REQUIRED WORK. Output range, inclusive: from the line containing "Definition init_prepared_statement (training_dataset" to the line containing "(entry : dict string pyval) (external". Restate those lines from the data below word for word and only those.

[Saved entries]
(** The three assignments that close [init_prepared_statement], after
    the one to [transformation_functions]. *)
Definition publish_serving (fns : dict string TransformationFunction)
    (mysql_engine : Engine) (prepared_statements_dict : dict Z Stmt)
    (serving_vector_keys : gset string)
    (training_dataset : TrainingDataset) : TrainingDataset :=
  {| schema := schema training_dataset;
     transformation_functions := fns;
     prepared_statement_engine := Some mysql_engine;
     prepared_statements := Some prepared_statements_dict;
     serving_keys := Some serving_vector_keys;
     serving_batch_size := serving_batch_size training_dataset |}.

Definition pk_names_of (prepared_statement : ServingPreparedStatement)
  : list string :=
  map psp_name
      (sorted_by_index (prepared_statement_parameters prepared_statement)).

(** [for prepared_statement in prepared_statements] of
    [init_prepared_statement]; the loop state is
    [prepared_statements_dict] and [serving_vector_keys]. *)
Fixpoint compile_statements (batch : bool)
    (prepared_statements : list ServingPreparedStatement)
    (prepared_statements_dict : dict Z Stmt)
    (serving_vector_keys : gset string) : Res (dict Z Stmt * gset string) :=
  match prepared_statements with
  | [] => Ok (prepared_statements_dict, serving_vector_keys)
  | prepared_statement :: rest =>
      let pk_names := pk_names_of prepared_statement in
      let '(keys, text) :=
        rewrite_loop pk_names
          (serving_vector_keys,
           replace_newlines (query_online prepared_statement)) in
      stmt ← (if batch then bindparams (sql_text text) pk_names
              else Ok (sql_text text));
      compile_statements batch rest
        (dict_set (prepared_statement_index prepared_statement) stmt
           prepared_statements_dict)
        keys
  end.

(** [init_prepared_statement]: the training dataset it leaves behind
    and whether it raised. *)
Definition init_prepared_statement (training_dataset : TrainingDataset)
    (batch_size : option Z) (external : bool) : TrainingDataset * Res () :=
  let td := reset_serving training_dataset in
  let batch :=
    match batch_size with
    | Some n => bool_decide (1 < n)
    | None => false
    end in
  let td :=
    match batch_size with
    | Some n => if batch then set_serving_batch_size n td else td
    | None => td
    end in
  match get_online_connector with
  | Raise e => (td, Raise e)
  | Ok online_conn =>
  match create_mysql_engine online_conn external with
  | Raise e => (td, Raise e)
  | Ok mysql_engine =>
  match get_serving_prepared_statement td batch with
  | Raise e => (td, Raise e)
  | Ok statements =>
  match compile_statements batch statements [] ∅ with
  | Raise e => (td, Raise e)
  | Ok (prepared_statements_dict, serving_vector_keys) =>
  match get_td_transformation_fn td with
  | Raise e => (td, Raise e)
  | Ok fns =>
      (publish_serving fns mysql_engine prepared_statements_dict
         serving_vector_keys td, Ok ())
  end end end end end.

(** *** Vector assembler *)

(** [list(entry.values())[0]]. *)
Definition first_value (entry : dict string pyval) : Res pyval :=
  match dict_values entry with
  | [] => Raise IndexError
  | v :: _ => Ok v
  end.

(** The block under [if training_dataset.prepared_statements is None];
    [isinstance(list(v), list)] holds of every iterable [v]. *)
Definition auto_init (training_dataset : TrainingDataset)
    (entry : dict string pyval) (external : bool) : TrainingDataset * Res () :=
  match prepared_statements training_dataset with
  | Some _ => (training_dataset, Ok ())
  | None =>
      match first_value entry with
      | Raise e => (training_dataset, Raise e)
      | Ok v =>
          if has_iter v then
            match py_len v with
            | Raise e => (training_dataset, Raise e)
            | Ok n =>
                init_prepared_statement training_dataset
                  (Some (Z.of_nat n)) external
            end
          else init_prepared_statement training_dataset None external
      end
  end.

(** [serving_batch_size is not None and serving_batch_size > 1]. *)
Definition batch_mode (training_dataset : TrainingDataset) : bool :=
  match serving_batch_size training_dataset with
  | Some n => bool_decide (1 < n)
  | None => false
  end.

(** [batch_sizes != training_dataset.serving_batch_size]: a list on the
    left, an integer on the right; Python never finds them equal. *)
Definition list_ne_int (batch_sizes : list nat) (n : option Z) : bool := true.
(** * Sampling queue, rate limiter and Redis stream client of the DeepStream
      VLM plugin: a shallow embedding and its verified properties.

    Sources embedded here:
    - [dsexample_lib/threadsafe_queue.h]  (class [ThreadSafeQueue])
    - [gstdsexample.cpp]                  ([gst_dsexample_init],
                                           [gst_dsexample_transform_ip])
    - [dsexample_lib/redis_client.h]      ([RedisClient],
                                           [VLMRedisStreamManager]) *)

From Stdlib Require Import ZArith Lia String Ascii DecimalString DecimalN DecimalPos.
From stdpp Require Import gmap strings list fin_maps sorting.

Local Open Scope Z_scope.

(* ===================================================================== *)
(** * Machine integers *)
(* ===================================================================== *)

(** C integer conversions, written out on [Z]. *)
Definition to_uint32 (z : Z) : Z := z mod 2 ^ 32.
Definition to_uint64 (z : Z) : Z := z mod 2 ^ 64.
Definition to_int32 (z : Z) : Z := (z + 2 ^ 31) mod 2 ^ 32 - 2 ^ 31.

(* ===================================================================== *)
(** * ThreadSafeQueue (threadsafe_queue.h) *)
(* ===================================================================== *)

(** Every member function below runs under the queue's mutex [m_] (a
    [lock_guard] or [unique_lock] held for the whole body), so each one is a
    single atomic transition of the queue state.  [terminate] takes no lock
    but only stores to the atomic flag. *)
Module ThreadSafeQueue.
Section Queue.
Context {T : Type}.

RESULT FOR THIS TASK.
Definition init_prepared_statement (training_dataset : TrainingDataset)
    (batch_size : option Z) (external : bool) : TrainingDataset * Res () :=
  let td := reset_serving training_dataset in
  let batch :=
    match batch_size with
    | Some n => bool_decide (1 < n)
    | None => false
    end in
  let td :=
    match batch_size with
    | Some n => if batch then set_serving_batch_size n td else td
    | None => td
    end in
  match get_online_connector with
  | Raise e => (td, Raise e)
  | Ok online_conn =>
  match create_mysql_engine online_conn external with
  | Raise e => (td, Raise e)
  | Ok mysql_engine =>
  match get_serving_prepared_statement td batch with
  | Raise e => (td, Raise e)
  | Ok statements =>
  match compile_statements batch statements [] ∅ with
  | Raise e => (td, Raise e)
  | Ok (prepared_statements_dict, serving_vector_keys) =>
  match get_td_transformation_fn td with
  | Raise e => (td, Raise e)
  | Ok fns =>
      (publish_serving fns mysql_engine prepared_statements_dict
         serving_vector_keys td, Ok ())
  end end end end end.

(** *** Vector assembler *)

(** [list(entry.values())[0]]. *)
Definition first_value (entry : dict string pyval) : Res pyval :=
  match dict_values entry with
  | [] => Raise IndexError
  | v :: _ => Ok v
  end.

(** The block under [if training_dataset.prepared_statements is None];
    [isinstance(list(v), list)] holds of every iterable [v]. *)
Definition auto_init (training_dataset : TrainingDataset)
    (entry : dict string pyval) (external : bool) : TrainingDataset * Res () :=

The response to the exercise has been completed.